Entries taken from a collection
#####
(** * run-fan: a shallow embedding of [run-fan.py] and its verified properties.

    The script polls the CPU temperature every [sleepTime] seconds and drives
    a fan through one GPIO pin with a two-threshold (hysteresis) rule.  The
    embedding keeps the script's shape: module globals and the three objects
    ([Pin], [Fan], [Temperature]) become one explicit [State]; every call
    that leaves the interpreter (GPIO, files, [os.popen], [os.system],
    [time.sleep]) appends an [event] to a trace; Python exceptions are an
    outcome of the monad [M], caught by [try_except] exactly where the script
    has [try]/[except].

    What the outside world answers is an input of the model: [Boot] for the
    start-up calls and one [Tick] per iteration of [while True].  Python
    floats are IEEE 754 binary64 numbers, here Rocq's primitive [float]. *)

From Stdlib Require Import Floats ZArith String Ascii List Bool Arith Lia.
Import ListNotations.

Local Open Scope string_scope.
Local Open Scope list_scope.

(** ** Float comparisons as Python writes them *)

Module PyFloat.

(** [a > b] on Python floats is the IEEE comparison [b < a]. *)
Definition gt (a b : float) : bool := PrimFloat.ltb b a.

(** [a <= b] on Python floats. *)
Definition le (a b : float) : bool := PrimFloat.leb a b.

(** [a == b] on Python floats. *)
Definition eq (a b : float) : bool := PrimFloat.eqb a b.

End PyFloat.

(** ** Exceptions, signals and observable effects *)

(** The exception classes that can reach the script's handlers: a failed
    [float(res)] is a [ValueError], as is a write to a closed file; the GPIO
    library raises [RuntimeError]; a failed [open] raises [IOError];
    [KeyboardInterrupt] is what SIGINT becomes.  [Other cls] is an exception
    of any other class, which the bare [except:] catches all the same. *)
Inductive exn : Type :=
| KeyboardInterrupt
| ValueError
| RuntimeError
| IOError
| Other (cls : string).

(** The script imports [signal] but installs no handler: SIGINT keeps
    Python's default (raise [KeyboardInterrupt]); SIGTERM keeps the operating
    system's default action, which ends the process at once. *)
Inductive signal : Type :=
| SIGINT
| SIGTERM.

(** A log message is built by [+] from literals and [str(...)] of a number;
    the fragments are kept apart instead of rendering [str] of a float. *)
Inductive frag : Type :=
| Lit (s : string)
| StrZ (n : Z)
| StrF (x : float).

Definition msg : Type := list frag.

(** One constructor per call that leaves the interpreter.  [LogWrite p m] is
    [fileLog.write(timeStamp() + m + "\n")] on the sink opened at path [p];
    the time stamp prefix is read from the clock and is not recorded. *)
Inductive event : Type :=
| GpioSetmode
| GpioSetwarnings
| GpioSetup (p : Z)
| GpioFunction (p : Z)
| GpioOutput (p : Z) (level : bool)
| GpioCleanup
| Popen (cmd : string)
| LogWrite (path : string) (m : msg)
| FileOpen (path : string)
| FileClose (path : string)
| System (cmd : string)
| Sleep (secs : Z).

(** ** Program state *)

(** A Python file object: the path it was opened at and its [closed] flag. *)
Record File : Type := mkFile { name : string; closed : bool }.

(** [class Fan]: [fanOff] is the controller's record of the fan state. *)
Record Fan : Type := mkFan { fanOff : bool }.
(** Every day up to Sunday 9999-12-26 has its week in the calendar; the
    five days after it have not. *)
Lemma week_exists today :
  valid_date today = true →
  if date_le today last_sunday
  then ∃ s e, date_add today (- weekday today) = Ok s ∧ date_add s 6 = Ok e
  else ∃ s, date_add today (- weekday today) = Ok s ∧ date_add s 6 = Raise OverflowError.
Proof.
  intros Hv. rewrite (date_le_ordinal today last_sunday Hv eq_refl).
  change (toordinal last_sunday) with 3652054.
  pose proof (toordinal_range _ Hv) as Hr. unfold MAXORDINAL in Hr.
  assert (∃ s, date_add today (- weekday today) = Ok s ∧
               toordinal s = toordinal today - weekday today) as (s & Hs & Hos).
  { unfold date_add, weekday, MAXORDINAL.
    set (n := toordinal today) in *. clearbody n.
    assert ((0 <? n + - ((n + 6) mod 7)) && (n + - ((n + 6) mod 7) <=? 3652059) = true) as ->.
    { apply andb_true_iff. rewrite Z.ltb_lt, Z.leb_le. Z.div_mod_to_equations. lia. }
    eexists. split; [reflexivity|].
    replace (n - (n + 6) mod 7) with (n + - ((n + 6) mod 7)) by lia.
    apply ord2ymd_valid. unfold MAXORDINAL. Z.div_mod_to_equations. lia. }
  unfold weekday in Hos.
  destruct (toordinal today <=? 3652054) eqn:E.
  - apply Z.leb_le in E. exists s. unfold date_add at 2. rewrite Hos. unfold MAXORDINAL.
    set (n := toordinal today) in *. clearbody n.
    assert ((0 <? n - (n + 6) mod 7 + 6) && (n - (n + 6) mod 7 + 6 <=? 3652059) = true) as ->.
    { apply andb_true_iff. rewrite Z.ltb_lt, Z.leb_le. Z.div_mod_to_equations. lia. }
    eauto.
  - apply Z.leb_gt in E. exists s. split; [exact Hs|].
    unfold date_add. rewrite Hos. unfold MAXORDINAL.
    set (n := toordinal today) in *. clearbody n.
    assert ((0 <? n - (n + 6) mod 7 + 6) && (n - (n + 6) mod 7 + 6 <=? 3652059) = false) as ->.
    { apply andb_false_iff. right. apply Z.leb_gt. Z.div_mod_to_equations. lia. }
    reflexivity.
Qed.

(** X1: [get_week_range] changes nothing, and returns for every day up to
    Sunday 9999-12-26: the Monday on or before the day and the Sunday six
    days after that Monday, with the day between them.  On the five days
    that follow, the Sunday is past the last date there is, and it raises
    [OverflowError]. *)
Theorem get_week_range_outcome st :
  valid_date (clock st) = true →
  if date_le (clock st) last_sunday
  then ∃ s e,
         get_week_range st = (Ok (s, e), st) ∧
         valid_date s = true ∧ valid_date e = true ∧
         weekday s = 0 ∧ weekday e = 6 ∧ toordinal e = toordinal s + 6 ∧
         date_le s (clock st) = true ∧ date_le (clock st) e = true
  else get_week_range st = (Raise OverflowError, st).
Proof.
  intros Hv. pose proof (week_exists _ Hv) as H. rewrite get_week_range_run.
  destruct (date_le (clock st) last_sunday).
  - destruct H as (s & e & Hs & He). exists s, e. rewrite Hs, He.
    destruct (date_add_ok _ _ _ Hv Hs) as [Hvs _].
    destruct (date_add_ok _ _ _ Hvs He) as [Hve _].
    destruct (week_range_spec _ _ _ Hv Hs He) as (? & ? & ? & ? & ?).
    repeat split; assumption.
  - destruct H as (s & Hs & He). rewrite Hs, He. reflexivity.
Qed.
(** ** Running the whole edit path *)

Lemma editPath_run attrs lis inp evs als e e' l text :
  lis !! target e = Some l ->
  target e' = target e ->
  enterOrNotKeyboard e' = true ->
  editPath e text e' (El attrs lis inp false evs als) =
  let allowDuplicates :=
    allowDuplicatesOf (lookup_attribute "allow-duplicates" attrs) in
  let val := written allowDuplicates lis (target e) text (text_of l) in
  let rejected :=
    negb allowDuplicates
    && valueExists_from 0 (item_wrapper <$> lis)
         (if String.eqb (Js.trim text) EmptyString then text_of l else text)
         (Some (target e)) in
  Returned tt
    (El attrs (alter (set_item_wrapper (Text val)) (target e) lis) inp false
        (evs ++ (if negb (String.eqb val (text_of l))
                 then [[("action", Js.Str "edit");
                        ("previous", Js.Str (text_of l));
                        ("new", Js.Str val)]]
                 else []))
        (als ++ (if rejected then prompt_shown attrs else []))).
Proof.
  intros Hl Ht He. unfold editPath.
  unfold mbind at 1, M_bind at 1. rewrite (_itemEdit_run _ _ _ _ _ _ l Hl).
  fold (text_of l).
  set (l1 := set_item_wrapper (EditInput (text_of l) (text_of l)) l).
  set (lis1 := alter _ (target e) lis).
  assert (lis1 !! target e = Some l1) as Hl1.
  { unfold lis1. by rewrite list_lookup_alter_eq, Hl. }
  unfold mbind at 1, M_bind at 1.
  rewrite (typeEdit_run _ _ _ _ _ _ _ l1 text (text_of l) (text_of l) Hl1 eq_refl).
  set (l2 := set_item_wrapper (EditInput text (text_of l)) l1).
  set (lis2 := alter _ (target e) lis1).
  assert (lis2 !! target e' = Some l2) as Hl2.
  { unfold lis2. by rewrite Ht, list_lookup_alter_eq, Hl1. }
  rewrite (_itemEditFinished_run _ _ _ _ _ _ l2 text (text_of l) He Hl2 eq_refl).
  rewrite Ht. cbv zeta. unfold lis2, lis1.
  rewrite !written_alter, !valueExists_from_alter.
  rewrite !list_alter_alter_eq.
  reflexivity.
Qed.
#####
## What needs to be done
The answer should hold only the lines from the start of the records above through the line containing "([Pin], [Fan], [Temperature])", each set down exactly.

## Your solution
(** * run-fan: a shallow embedding of [run-fan.py] and its verified properties.

    The script polls the CPU temperature every [sleepTime] seconds and drives
    a fan through one GPIO pin with a two-threshold (hysteresis) rule.  The
    embedding keeps the script's shape: module globals and the three objects
    ([Pin], [Fan], [Temperature]) become one explicit [State]; every call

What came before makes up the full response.